▸ **WHAT THIS TASK INVOLVES**
From the entries below, copy exactly the lines from the one that contains "let '(w1, tr1) := event_handler ev w in" through the one that contains "List.length (List.filter is_disconnect", both included, and only those.
━━━ RECORDS TO PROCESS
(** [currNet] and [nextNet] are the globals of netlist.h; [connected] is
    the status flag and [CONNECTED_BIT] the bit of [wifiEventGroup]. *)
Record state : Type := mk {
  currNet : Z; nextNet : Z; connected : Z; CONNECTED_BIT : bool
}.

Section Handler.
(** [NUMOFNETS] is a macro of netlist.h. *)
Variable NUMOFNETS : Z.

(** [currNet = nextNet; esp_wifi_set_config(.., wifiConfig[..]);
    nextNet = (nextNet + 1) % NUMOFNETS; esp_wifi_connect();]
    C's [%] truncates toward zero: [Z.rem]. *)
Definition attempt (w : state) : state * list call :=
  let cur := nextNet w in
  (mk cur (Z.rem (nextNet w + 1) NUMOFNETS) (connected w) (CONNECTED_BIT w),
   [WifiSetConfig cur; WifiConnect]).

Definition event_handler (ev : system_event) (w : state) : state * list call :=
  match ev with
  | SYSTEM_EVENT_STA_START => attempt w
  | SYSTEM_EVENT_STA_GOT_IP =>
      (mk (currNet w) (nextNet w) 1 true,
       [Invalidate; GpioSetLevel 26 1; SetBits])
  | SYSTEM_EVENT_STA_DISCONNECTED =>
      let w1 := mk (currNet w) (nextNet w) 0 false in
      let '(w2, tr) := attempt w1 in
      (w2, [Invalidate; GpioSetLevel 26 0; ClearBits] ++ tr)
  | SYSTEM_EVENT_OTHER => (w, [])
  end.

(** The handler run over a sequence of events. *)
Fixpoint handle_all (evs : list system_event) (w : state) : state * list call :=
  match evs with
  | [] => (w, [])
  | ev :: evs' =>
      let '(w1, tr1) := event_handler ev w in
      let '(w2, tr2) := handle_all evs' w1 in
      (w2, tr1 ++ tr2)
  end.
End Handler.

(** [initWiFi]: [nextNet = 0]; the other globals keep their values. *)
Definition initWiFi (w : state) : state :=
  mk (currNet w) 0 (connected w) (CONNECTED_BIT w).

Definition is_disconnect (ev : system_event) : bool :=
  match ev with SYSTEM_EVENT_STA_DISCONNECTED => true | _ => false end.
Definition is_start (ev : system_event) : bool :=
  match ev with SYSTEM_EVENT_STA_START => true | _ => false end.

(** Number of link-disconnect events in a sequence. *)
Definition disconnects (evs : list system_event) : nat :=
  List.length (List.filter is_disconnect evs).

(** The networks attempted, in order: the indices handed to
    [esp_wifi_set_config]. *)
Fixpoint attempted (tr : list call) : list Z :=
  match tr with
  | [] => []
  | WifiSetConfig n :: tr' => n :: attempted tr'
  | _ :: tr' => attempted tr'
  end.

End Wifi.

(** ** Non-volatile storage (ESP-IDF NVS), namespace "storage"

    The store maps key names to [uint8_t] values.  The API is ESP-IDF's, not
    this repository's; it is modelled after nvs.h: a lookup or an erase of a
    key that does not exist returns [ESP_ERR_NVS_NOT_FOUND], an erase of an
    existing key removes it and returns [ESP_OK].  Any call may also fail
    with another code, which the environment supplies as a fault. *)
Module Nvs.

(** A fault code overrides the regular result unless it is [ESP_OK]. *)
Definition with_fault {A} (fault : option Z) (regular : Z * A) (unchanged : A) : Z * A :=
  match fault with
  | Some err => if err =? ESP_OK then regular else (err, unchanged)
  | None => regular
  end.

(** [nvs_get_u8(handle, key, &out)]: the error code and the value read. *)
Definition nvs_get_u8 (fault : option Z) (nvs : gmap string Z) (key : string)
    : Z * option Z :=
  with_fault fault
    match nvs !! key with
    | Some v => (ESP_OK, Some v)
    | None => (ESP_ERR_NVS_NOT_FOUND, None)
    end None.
━━━━━━
━━━ RECORDS TO PROCESS
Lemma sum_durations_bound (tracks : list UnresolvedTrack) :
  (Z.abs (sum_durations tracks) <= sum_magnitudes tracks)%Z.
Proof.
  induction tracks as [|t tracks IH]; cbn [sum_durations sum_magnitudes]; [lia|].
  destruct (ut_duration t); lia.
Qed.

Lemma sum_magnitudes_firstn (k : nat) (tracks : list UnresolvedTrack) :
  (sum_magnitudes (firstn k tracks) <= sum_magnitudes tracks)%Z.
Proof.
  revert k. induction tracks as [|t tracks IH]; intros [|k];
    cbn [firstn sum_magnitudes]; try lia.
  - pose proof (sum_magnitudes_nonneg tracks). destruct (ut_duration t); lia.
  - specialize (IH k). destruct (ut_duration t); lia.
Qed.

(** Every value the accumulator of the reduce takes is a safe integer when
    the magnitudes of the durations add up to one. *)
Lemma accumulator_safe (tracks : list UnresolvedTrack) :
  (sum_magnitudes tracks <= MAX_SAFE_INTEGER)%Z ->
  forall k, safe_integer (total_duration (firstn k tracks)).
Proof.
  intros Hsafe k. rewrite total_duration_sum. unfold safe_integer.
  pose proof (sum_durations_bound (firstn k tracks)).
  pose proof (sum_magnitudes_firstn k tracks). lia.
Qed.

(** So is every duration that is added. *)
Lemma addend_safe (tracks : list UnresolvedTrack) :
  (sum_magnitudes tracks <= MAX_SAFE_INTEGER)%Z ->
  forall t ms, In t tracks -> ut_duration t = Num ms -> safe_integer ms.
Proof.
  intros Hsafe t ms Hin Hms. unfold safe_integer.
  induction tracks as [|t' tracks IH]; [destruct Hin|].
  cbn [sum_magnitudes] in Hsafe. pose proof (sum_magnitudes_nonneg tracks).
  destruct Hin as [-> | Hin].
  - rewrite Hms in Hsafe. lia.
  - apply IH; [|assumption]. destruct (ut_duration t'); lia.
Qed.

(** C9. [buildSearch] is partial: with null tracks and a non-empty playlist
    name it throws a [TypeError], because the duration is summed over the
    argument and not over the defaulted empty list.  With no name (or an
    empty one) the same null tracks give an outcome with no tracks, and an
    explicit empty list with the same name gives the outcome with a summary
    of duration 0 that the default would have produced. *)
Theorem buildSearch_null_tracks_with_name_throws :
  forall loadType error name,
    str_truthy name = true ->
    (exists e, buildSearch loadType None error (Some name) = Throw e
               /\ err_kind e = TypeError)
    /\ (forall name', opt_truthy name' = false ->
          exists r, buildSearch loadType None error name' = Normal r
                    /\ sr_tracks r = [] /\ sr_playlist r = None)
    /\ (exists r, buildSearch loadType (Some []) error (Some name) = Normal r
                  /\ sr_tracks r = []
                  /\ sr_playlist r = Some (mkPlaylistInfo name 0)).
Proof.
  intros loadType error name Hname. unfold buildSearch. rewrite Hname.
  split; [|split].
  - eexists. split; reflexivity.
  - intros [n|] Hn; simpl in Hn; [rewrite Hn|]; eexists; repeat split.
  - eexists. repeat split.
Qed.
━━━━━━
━━━ RECORDS TO PROCESS
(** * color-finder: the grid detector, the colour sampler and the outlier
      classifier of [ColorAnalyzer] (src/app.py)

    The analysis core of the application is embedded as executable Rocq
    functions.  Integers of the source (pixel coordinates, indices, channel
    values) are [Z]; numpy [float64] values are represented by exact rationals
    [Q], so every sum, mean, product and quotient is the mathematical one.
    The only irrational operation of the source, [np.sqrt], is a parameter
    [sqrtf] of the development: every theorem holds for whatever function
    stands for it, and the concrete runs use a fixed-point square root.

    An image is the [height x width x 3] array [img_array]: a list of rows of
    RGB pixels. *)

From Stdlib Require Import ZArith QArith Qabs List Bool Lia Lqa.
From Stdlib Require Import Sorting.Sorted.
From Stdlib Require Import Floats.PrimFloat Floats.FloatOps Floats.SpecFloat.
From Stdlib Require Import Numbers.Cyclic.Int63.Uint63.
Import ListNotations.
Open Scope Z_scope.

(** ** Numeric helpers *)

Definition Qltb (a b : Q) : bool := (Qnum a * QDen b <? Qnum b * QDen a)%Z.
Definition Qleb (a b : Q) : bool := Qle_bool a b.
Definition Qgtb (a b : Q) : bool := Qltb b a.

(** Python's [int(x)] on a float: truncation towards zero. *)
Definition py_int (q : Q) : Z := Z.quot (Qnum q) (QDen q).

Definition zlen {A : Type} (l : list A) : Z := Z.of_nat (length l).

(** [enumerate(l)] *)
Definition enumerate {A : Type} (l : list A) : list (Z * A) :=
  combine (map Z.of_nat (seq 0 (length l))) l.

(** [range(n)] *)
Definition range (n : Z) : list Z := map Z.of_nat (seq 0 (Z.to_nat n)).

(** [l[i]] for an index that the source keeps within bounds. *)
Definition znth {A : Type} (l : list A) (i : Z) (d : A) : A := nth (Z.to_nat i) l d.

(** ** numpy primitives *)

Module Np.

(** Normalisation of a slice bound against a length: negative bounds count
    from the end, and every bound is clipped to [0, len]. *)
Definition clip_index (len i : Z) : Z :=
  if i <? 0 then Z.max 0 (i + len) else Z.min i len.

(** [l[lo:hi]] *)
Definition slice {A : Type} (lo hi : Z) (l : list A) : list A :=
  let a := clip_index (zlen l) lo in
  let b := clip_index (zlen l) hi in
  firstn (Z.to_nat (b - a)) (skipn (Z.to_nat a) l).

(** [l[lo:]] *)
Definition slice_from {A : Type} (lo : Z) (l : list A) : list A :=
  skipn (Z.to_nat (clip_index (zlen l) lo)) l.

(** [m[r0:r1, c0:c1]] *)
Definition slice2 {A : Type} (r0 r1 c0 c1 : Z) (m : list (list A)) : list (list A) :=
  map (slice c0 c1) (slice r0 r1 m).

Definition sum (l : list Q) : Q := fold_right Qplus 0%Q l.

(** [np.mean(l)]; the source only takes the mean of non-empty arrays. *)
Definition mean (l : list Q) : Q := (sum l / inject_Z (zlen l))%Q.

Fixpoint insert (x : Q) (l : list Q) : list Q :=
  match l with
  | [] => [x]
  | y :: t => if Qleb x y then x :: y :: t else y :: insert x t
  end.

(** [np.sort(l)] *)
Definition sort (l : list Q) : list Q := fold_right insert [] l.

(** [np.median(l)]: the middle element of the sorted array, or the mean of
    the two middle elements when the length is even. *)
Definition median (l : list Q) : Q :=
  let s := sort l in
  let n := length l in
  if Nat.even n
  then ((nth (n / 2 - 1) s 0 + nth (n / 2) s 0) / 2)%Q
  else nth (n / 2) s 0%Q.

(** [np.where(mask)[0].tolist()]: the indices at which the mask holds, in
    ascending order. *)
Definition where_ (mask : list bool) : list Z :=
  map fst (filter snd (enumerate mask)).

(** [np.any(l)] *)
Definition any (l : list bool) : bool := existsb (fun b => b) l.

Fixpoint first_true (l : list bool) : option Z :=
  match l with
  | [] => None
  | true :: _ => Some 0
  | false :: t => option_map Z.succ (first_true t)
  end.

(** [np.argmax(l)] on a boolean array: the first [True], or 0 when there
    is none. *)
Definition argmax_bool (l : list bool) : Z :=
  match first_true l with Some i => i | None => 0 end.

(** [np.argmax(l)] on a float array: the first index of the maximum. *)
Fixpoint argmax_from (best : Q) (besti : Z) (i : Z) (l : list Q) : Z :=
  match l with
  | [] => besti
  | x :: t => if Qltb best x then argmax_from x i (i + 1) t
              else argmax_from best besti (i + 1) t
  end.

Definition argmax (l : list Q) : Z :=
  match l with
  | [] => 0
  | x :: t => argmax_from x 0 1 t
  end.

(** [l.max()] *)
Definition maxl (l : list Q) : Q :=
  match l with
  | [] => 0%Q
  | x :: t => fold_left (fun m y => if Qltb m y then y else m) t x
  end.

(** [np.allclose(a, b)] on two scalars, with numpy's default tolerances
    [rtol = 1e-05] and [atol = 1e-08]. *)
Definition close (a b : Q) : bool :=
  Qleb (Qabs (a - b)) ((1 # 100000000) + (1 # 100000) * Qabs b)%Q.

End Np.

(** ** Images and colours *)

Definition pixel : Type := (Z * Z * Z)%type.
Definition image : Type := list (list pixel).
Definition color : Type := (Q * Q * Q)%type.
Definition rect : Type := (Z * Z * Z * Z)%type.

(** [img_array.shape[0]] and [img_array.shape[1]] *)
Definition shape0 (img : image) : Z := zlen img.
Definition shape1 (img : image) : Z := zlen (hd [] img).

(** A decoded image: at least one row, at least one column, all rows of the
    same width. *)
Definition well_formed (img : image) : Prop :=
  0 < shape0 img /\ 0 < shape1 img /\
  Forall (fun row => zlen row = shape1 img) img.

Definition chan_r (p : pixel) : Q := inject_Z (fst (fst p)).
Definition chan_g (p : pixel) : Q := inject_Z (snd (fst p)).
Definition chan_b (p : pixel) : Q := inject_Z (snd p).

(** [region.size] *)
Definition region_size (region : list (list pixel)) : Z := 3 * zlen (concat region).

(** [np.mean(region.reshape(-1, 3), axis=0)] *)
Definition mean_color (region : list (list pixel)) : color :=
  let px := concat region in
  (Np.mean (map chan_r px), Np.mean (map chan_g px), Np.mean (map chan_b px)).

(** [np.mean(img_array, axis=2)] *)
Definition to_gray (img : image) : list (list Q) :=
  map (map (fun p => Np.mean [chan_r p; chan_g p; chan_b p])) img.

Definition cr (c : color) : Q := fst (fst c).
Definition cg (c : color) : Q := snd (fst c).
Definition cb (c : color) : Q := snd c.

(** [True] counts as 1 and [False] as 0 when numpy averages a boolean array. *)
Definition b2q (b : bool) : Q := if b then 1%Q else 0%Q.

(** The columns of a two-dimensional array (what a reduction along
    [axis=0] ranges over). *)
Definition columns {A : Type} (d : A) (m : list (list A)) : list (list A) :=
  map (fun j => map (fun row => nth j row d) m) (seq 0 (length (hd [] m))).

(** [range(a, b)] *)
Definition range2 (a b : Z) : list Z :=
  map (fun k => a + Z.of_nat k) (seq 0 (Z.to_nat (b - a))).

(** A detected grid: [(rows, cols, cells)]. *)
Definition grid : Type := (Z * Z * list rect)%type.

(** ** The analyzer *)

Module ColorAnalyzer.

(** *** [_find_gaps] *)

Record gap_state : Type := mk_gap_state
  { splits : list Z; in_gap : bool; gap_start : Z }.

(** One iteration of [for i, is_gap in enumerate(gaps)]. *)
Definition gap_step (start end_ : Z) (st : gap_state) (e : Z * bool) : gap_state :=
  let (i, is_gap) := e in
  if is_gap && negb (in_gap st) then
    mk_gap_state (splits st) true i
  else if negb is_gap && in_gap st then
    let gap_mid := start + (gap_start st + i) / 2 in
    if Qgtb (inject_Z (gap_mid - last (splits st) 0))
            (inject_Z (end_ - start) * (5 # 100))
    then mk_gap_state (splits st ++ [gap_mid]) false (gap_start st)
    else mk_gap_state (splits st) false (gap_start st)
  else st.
━━━━━━
▸ **EXPECTED OUTPUT**
      let '(w1, tr1) := event_handler ev w in
      let '(w2, tr2) := handle_all evs' w1 in
      (w2, tr1 ++ tr2)
  end.
End Handler.

(** [initWiFi]: [nextNet = 0]; the other globals keep their values. *)
Definition initWiFi (w : state) : state :=
  mk (currNet w) 0 (connected w) (CONNECTED_BIT w).

Definition is_disconnect (ev : system_event) : bool :=
  match ev with SYSTEM_EVENT_STA_DISCONNECTED => true | _ => false end.
Definition is_start (ev : system_event) : bool :=
  match ev with SYSTEM_EVENT_STA_START => true | _ => false end.

(** Number of link-disconnect events in a sequence. *)
Definition disconnects (evs : list system_event) : nat :=
  List.length (List.filter is_disconnect evs).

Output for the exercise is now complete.